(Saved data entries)
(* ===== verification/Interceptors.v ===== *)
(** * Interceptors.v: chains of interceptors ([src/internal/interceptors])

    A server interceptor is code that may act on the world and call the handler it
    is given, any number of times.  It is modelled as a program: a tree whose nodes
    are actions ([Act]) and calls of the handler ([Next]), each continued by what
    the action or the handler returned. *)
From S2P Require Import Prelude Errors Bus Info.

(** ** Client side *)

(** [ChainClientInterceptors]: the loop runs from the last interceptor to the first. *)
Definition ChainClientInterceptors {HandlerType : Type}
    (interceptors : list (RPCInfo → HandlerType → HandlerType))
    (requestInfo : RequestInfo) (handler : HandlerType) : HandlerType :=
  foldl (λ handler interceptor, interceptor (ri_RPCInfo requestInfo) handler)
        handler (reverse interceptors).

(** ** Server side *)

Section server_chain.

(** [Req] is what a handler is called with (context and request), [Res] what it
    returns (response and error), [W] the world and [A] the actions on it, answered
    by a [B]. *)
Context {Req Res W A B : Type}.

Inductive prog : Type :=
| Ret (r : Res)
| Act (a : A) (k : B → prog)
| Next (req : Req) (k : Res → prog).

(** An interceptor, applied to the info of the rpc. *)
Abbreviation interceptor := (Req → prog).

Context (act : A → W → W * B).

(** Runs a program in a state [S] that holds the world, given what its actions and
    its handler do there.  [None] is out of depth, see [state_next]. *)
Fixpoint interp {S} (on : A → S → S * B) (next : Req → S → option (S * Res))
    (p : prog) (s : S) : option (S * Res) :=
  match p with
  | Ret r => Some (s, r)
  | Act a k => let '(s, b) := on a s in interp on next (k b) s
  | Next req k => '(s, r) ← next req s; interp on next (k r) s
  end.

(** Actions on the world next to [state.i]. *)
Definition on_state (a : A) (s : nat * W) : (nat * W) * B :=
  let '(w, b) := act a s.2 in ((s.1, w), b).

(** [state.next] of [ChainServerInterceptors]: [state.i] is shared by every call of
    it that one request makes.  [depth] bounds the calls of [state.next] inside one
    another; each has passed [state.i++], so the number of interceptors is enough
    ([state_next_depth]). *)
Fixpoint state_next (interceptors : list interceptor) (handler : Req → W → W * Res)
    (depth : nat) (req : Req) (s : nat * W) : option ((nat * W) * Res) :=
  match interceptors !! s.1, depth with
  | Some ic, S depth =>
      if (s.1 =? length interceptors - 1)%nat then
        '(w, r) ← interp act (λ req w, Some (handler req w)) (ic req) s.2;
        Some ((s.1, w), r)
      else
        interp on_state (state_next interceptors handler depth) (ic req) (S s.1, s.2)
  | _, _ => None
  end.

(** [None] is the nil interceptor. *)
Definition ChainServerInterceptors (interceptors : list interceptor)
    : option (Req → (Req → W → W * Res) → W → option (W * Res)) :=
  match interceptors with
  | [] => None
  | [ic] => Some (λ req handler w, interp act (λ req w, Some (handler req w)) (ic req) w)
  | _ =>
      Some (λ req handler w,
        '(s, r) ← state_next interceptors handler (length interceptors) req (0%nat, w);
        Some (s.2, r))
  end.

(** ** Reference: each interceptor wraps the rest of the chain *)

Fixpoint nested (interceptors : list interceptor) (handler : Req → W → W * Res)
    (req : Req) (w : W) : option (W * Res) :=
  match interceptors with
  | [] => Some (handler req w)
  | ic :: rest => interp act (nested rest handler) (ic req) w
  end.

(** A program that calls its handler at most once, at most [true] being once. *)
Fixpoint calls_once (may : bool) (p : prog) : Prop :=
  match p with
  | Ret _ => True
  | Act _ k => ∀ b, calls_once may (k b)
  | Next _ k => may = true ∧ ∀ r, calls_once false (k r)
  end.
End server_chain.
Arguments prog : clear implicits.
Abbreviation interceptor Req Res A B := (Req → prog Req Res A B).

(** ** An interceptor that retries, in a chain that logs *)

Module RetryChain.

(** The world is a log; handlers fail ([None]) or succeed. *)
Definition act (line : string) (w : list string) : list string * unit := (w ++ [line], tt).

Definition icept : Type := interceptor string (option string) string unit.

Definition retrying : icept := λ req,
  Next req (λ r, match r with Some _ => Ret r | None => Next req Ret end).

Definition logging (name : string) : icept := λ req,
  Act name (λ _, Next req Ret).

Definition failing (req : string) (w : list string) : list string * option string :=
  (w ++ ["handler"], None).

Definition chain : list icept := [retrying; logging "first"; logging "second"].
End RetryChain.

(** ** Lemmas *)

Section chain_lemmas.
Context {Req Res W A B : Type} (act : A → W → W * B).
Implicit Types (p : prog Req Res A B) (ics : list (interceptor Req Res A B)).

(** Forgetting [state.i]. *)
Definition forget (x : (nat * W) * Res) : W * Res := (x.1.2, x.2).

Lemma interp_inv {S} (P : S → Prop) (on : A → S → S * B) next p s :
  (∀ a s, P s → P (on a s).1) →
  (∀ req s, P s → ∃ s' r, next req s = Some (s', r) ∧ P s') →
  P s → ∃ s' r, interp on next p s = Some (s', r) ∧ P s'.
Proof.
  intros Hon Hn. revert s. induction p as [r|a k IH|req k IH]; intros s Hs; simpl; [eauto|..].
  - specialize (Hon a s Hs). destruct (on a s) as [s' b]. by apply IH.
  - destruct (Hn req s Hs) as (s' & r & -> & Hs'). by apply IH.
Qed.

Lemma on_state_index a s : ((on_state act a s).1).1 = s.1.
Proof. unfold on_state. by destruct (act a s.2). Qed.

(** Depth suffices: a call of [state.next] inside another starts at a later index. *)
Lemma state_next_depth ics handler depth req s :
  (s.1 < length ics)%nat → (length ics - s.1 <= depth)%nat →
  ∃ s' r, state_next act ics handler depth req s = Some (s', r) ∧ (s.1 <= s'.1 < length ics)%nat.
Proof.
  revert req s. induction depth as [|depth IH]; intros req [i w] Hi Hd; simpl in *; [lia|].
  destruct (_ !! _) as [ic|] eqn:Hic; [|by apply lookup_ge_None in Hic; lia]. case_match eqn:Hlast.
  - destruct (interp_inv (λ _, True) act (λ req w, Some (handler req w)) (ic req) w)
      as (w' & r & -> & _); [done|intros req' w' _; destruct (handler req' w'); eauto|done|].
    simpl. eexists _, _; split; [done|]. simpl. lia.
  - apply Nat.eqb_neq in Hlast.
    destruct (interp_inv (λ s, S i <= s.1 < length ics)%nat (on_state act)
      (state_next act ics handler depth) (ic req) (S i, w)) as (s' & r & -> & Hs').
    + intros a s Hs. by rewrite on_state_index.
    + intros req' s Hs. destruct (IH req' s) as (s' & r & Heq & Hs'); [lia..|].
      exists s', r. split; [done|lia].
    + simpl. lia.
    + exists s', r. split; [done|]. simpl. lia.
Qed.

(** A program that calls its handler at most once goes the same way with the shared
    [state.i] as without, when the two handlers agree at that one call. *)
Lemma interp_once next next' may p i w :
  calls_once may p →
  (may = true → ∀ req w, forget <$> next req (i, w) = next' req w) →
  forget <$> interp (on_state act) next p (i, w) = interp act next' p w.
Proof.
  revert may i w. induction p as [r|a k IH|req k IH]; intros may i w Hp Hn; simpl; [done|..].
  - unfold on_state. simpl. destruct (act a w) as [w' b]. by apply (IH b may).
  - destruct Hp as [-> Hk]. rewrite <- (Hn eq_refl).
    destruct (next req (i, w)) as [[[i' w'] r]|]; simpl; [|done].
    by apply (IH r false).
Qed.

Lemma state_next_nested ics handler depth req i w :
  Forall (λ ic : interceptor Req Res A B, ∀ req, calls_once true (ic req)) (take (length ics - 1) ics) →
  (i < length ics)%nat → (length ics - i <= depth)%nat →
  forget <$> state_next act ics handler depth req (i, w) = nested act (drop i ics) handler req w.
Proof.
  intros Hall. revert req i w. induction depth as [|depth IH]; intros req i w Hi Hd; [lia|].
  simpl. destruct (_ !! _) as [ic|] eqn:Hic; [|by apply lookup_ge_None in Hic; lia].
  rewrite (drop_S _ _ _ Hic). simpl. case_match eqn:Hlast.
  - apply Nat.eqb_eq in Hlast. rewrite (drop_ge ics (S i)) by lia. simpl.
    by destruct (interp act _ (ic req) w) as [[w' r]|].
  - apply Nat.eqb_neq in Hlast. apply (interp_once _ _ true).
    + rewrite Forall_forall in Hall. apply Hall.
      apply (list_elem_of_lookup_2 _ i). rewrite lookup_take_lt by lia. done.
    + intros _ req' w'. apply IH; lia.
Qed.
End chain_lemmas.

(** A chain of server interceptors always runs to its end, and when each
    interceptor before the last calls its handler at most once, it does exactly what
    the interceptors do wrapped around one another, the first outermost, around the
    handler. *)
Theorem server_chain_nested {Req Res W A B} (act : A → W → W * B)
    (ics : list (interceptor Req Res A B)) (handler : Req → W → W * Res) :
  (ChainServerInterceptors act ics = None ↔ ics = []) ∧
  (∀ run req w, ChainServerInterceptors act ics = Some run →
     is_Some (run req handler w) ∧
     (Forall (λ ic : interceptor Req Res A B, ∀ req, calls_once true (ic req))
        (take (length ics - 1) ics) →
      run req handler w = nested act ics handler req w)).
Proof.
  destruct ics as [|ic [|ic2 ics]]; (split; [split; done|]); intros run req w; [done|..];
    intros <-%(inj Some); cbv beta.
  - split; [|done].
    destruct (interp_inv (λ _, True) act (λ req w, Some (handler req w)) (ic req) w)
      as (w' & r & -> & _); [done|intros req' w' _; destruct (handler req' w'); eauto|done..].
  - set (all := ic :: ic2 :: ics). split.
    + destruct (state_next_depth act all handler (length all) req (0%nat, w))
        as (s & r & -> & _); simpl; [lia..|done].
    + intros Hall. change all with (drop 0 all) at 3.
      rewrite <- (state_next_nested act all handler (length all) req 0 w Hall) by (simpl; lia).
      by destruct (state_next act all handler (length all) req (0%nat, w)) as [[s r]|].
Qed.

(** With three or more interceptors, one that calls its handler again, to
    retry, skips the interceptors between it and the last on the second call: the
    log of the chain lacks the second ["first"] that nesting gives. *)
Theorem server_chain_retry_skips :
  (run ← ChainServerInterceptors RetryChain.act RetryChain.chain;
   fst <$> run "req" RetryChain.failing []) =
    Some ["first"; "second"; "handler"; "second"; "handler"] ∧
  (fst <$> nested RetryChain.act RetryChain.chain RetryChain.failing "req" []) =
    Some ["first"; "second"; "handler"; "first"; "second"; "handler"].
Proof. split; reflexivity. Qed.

WORK TASK
Verbatim output is expected for the lines from the start of the data to the line in which "Inductive prog : Type" appears, both included.

WRITTEN RESPONSE
(* ===== verification/Interceptors.v ===== *)
(** * Interceptors.v: chains of interceptors ([src/internal/interceptors])

    A server interceptor is code that may act on the world and call the handler it
    is given, any number of times.  It is modelled as a program: a tree whose nodes
    are actions ([Act]) and calls of the handler ([Next]), each continued by what
    the action or the handler returned. *)
From S2P Require Import Prelude Errors Bus Info.

(** ** Client side *)

(** [ChainClientInterceptors]: the loop runs from the last interceptor to the first. *)
Definition ChainClientInterceptors {HandlerType : Type}
    (interceptors : list (RPCInfo → HandlerType → HandlerType))
    (requestInfo : RequestInfo) (handler : HandlerType) : HandlerType :=
  foldl (λ handler interceptor, interceptor (ri_RPCInfo requestInfo) handler)
        handler (reverse interceptors).

(** ** Server side *)

Section server_chain.

(** [Req] is what a handler is called with (context and request), [Res] what it
    returns (response and error), [W] the world and [A] the actions on it, answered
    by a [B]. *)
Context {Req Res W A B : Type}.

Inductive prog : Type :=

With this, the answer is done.